#### WORK TASK
Only one stretch of the data below is wanted: the lines starting at the one with "(** * A small device: 12 blocks of 4 bytes *)" and ending at the one with "result ((w ← write_blocks true", both included, given again exactly.

Start of Block

(* ===== verification/UnixIoLimits.v ===== *)
(** The block cache where its contract breaks: with the redo log enabled, and on
    write errors; and the witnesses of the theorems of [UnixIoProofs]. *)
From Stdlib Require Import ZArith Lia.
From stdpp Require Import base tactics numbers list gmap strings.
From S2P Require Import Prelude Crc32c Os RedoLog RedoLayout RedoWriter RedoOps ExtErr UnixIo UnixIoProofs.
From S2P Require Import RedoReplay RedoSession RedoCrash E2fsck RedoTheorems.

#[local] Existing Instance ext2fs_checksum.

(** * A small device: 12 blocks of 4 bytes *)

Definition small_dev : file := mkFile (replicate 48 7) [].

Definition small_st (plan : list io_outcome) : st :=
  mkSt (mkOs (<["redo" := 1]> ∅) (<[0 := small_dev]> (<[1 := demo_log]> ∅))
             (<[3 := 0]> (<[4 := 1]> ∅)) plan [] ∅) (Some demo_rd).

Definition small_uio (bounce : bool) : uio :=
  alloc_cache (mkUio 4 0 false 3 bounce 0 0 [] 0 0).

Definition no_rerr : option (Z -> Z -> list Z -> Z -> Z -> Z -> M (Z * list Z)) := None.
Definition no_werr : option (Z -> Z -> list Z -> Z -> Z -> Z -> M Z) := None.

Lemma small_chan : chan 4 0 12 (small_st []) (small_uio false) 0 small_dev (replicate 48 7).
Proof.
  split; [by split|]. split; try done.
  - intros i k Hk. cbn in Hk. apply list_elem_of_lookup_2 in Hk.
    repeat (apply elem_of_cons in Hk as [->|Hk]; [done|]). by apply not_elem_of_nil in Hk.
  - intros i k Hk Hu. cbn in Hk. apply list_elem_of_lookup_2 in Hk.
    repeat (apply elem_of_cons in Hk as [->|Hk]; [done|]). by apply not_elem_of_nil in Hk.
  - intros i j k k' Hk _ Hu. cbn in Hk. apply list_elem_of_lookup_2 in Hk.
    repeat (apply elem_of_cons in Hk as [->|Hk]; [done|]). by apply not_elem_of_nil in Hk.
Qed.

(** One-block writes of the byte [10 + b] to the blocks [bs]; the last error code. *)
Fixpoint write_blocks (redo : bool) (bs : list Z) (u : uio) : M (Z * uio) :=
  match bs with
  | [] => mret (0, u)
  | b :: bs' =>
      r ← unix_write_blk64 redo no_werr b 1 (replicate 4 (10 + b)) u;
      if decide (r.1 <> 0) then mret r else write_blocks redo bs' r.2
  end.

Definition result {A} (r : option (A * st)) : option A := fst <$> r.

(** With the redo log enabled the channel does not read its own writes: writing nine
    blocks evicts the first one into the log, and reading it back delivers the old bytes of
    the device, with success. *)
Theorem redo_stale_read :
  result ((w ← write_blocks true (seqZ 0 9) (small_uio false);
           r ← unix_read_blk64 true no_rerr no_werr 0 1 w.2;
           mret (w.1, r.1.1, r.1.2)) (small_st []))
  = Some (0, 0, [7; 7; 7; 7]).
Proof. by vm_compute. Qed.

(** Without the log the same program reads back what it wrote. *)
Theorem plain_read_back :
  result ((w ← write_blocks false (seqZ 0 9) (small_uio false);
           r ← unix_read_blk64 false no_rerr no_werr 0 1 w.2;
           mret (w.1, r.1.1, r.1.2)) (small_st []))
  = Some (0, 0, [10; 10; 10; 10]).
Proof. by vm_compute. Qed.

(** The device after a program. *)
Definition dev_after {A} (r : option (A * st)) : option (A * list Z) :=
  '(x, s) ← r; f ← os_files (st_os s) !! 0; Some (x, f_cur f).

(** An I/O error on the write-back of an evicted block is swallowed: the ninth write and
    the flush report success, and the first block is neither cached nor on the device. *)
Theorem eviction_error_lost :
  dev_after ((w ← write_blocks false (seqZ 0 9) (small_uio false);
              r ← unix_flush false no_werr w.2;
              mret (w.1, r.1)) (small_st [IoFail; IoFail]))
  = Some ((0, 0), replicate 4 7 ++ concat ((fun b => replicate 4 (10 + b)) <$> seqZ 1 8)
                  ++ replicate 12 7).
Proof. by vm_compute. Qed.

(** A failed write-back during an invalidating flush drops the dirty block for good: the
    large write reports the error, but a later flush reports success and the block never
    reaches the device. *)
Theorem invalidate_error_lost :
  dev_after ((w ← write_blocks false [0] (small_uio false);
              d ← unix_write_blk64 false no_werr 6 5 (replicate 20 99) w.2;
              r ← unix_flush false no_werr d.2;
              mret (d.1, r.1)) (small_st [IoFail; IoFail]))
  = Some ((EIO, 0), replicate 48 7).
Proof. by vm_compute. Qed.

(** With [IO_FLAG_FORCE_BOUNCE] the raw writes bypass the redo log even when it is
    enabled: the device changes before the log is sealed, and nothing is logged. *)
Theorem bounce_bypasses_redo :
  dev_after ((r ← raw_write_blk true no_werr (small_uio true) 1 1 (replicate 4 9) true (replicate 4 0);
              d ← get_rd; mret (r.1, keys_in_block d)) (small_st []))
  = Some ((0, 0), replicate 4 7 ++ replicate 4 9 ++ replicate 40 7).
Proof. by vm_compute. Qed.

(** * Witnesses *)

Lemma unix_read_correct_witness :
  exists s' u' df',
    unix_read_blk64 false no_rerr no_werr 2 3 (small_uio false) (small_st [])
    = Some ((0, zslice (loc 4 0 2) (3 * 4) (replicate 48 7), u'), s') /\
    chan 4 0 12 s' u' 0 df' (replicate 48 7).
Proof.
  apply (unix_read_correct no_rerr no_werr 4 0 12 ltac:(done) ltac:(done) ltac:(done) ltac:(done)
           (small_st []) (small_uio false) 0 small_dev (replicate 48 7) 2 3 small_chan); lia.
Defined.

Lemma unix_write_correct_witness :
  exists s' u' df',
    unix_write_blk64 false no_werr 3 2 (replicate 8 1) (small_uio false) (small_st [])
    = Some ((0, u'), s') /\
    chan 4 0 12 s' u' 0 df' (zsplice (loc 4 0 3) (replicate 8 1) (replicate 48 7)).
Proof.
  apply (unix_write_correct no_werr 4 0 12 ltac:(done) ltac:(done) ltac:(done) ltac:(done)
           (small_st []) (small_uio false) 0 small_dev (replicate 48 7) 3 2 (replicate 8 1) small_chan);
    done || lia.
Defined.

(** The channel after two blocks were written to its cache, with the outcomes [plan] ahead. *)
Definition dirty_uio : uio :=
  match unix_write_blk64 false no_werr 3 2 (replicate 8 1) (small_uio false) (small_st []) with
  | Some ((_, u), _) => u
  | None => small_uio false
  end.
Definition dirty_dev : list Z := zsplice (loc 4 0 3) (replicate 8 1) (replicate 48 7).

Lemma dirty_fchan plan : fchan 4 0 12 (small_st plan) dirty_uio 0 small_dev dirty_dev.
Proof.
  destruct (unix_write_ok no_werr 4 0 12 ltac:(done) ltac:(done) ltac:(done) ltac:(done)
              (small_st []) (small_uio false) 0 small_dev (replicate 48 7) 3 2 (replicate 8 1) small_chan)
    as (s' & u' & df' & HR & [Hi Hc]); [done || lia..|].
  assert (Hu : u' = dirty_uio) by (unfold dirty_uio; by rewrite HR).
  assert (Hs : os_files (st_os s') = os_files (st_os (small_st []))).
  { vm_compute in HR. injection HR as _ <-. reflexivity. }
  assert (Hd : df' = small_dev).
  { pose proof (io_file _ _ _ _ _ _ Hi) as Hf. rewrite Hs in Hf. by vm_compute in Hf; injection Hf as <-. }
  subst u' df'. destruct Hi. by split.
Qed.

(** Two dirty blocks, and the first write to the device is cut short. *)
Lemma unix_flush_correct_witness :
  exists r s' u' df',
    unix_flush false None dirty_uio (small_st [IoShort 2]) = Some ((r, u'), s') /\
    fchan 4 0 12 s' u' 0 df' dirty_dev /\
    (r = 0 -> f_synced df' = dirty_dev /\ f_pending df' = [] /\
              forall i k, u_cache u' !! i = Some k -> c_in_use k = true -> c_dirty k = false) /\
    (os_plan (st_os (small_st [IoShort 2])) = [] -> r = 0).
Proof.
  exact (unix_flush_correct 4 0 12 ltac:(done) ltac:(done) ltac:(done) ltac:(done)
           (small_st [IoShort 2]) dirty_uio 0 small_dev dirty_dev (dirty_fchan _)).
Defined.

(** The short write is repeated and the flush succeeds; with a failing [fsync] it reports the
    error. *)
Example flush_runs :
  (fun r => r.1.1) <$> unix_flush false None dirty_uio (small_st [IoShort 2]) = Some 0 /\
  (fun r => r.1.1) <$> unix_flush false None dirty_uio (small_st [IoFull; IoFull; IoFail]) = Some EIO.
Proof. split; by vm_compute. Qed.

Lemma unix_write_byte_correct_witness :
  exists s' u' df',
    unix_write_byte false no_werr 5 2 [1; 2] (small_uio false) (small_st []) = Some ((0, u'), s') /\
    chan 4 0 12 s' u' 0 df' (zsplice (5 + 0) [1; 2] (replicate 48 7)).
Proof.
  apply (unix_write_byte_correct no_werr 4 0 12 ltac:(done) ltac:(done) ltac:(done) ltac:(done)
           (small_st []) (small_uio false) 0 small_dev (replicate 48 7) 5 2 [1; 2] small_chan); done || lia.
Defined.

End of Block

#### RESPONSE FOR THIS EXERCISE
(** * A small device: 12 blocks of 4 bytes *)

Definition small_dev : file := mkFile (replicate 48 7) [].

Definition small_st (plan : list io_outcome) : st :=
  mkSt (mkOs (<["redo" := 1]> ∅) (<[0 := small_dev]> (<[1 := demo_log]> ∅))
             (<[3 := 0]> (<[4 := 1]> ∅)) plan [] ∅) (Some demo_rd).

Definition small_uio (bounce : bool) : uio :=
  alloc_cache (mkUio 4 0 false 3 bounce 0 0 [] 0 0).

Definition no_rerr : option (Z -> Z -> list Z -> Z -> Z -> Z -> M (Z * list Z)) := None.
Definition no_werr : option (Z -> Z -> list Z -> Z -> Z -> Z -> M Z) := None.

Lemma small_chan : chan 4 0 12 (small_st []) (small_uio false) 0 small_dev (replicate 48 7).
Proof.
  split; [by split|]. split; try done.
  - intros i k Hk. cbn in Hk. apply list_elem_of_lookup_2 in Hk.
    repeat (apply elem_of_cons in Hk as [->|Hk]; [done|]). by apply not_elem_of_nil in Hk.
  - intros i k Hk Hu. cbn in Hk. apply list_elem_of_lookup_2 in Hk.
    repeat (apply elem_of_cons in Hk as [->|Hk]; [done|]). by apply not_elem_of_nil in Hk.
  - intros i j k k' Hk _ Hu. cbn in Hk. apply list_elem_of_lookup_2 in Hk.
    repeat (apply elem_of_cons in Hk as [->|Hk]; [done|]). by apply not_elem_of_nil in Hk.
Qed.

(** One-block writes of the byte [10 + b] to the blocks [bs]; the last error code. *)
Fixpoint write_blocks (redo : bool) (bs : list Z) (u : uio) : M (Z * uio) :=
  match bs with
  | [] => mret (0, u)
  | b :: bs' =>
      r ← unix_write_blk64 redo no_werr b 1 (replicate 4 (10 + b)) u;
      if decide (r.1 <> 0) then mret r else write_blocks redo bs' r.2
  end.

Definition result {A} (r : option (A * st)) : option A := fst <$> r.

(** With the redo log enabled the channel does not read its own writes: writing nine
    blocks evicts the first one into the log, and reading it back delivers the old bytes of
    the device, with success. *)
Theorem redo_stale_read :
  result ((w ← write_blocks true (seqZ 0 9) (small_uio false);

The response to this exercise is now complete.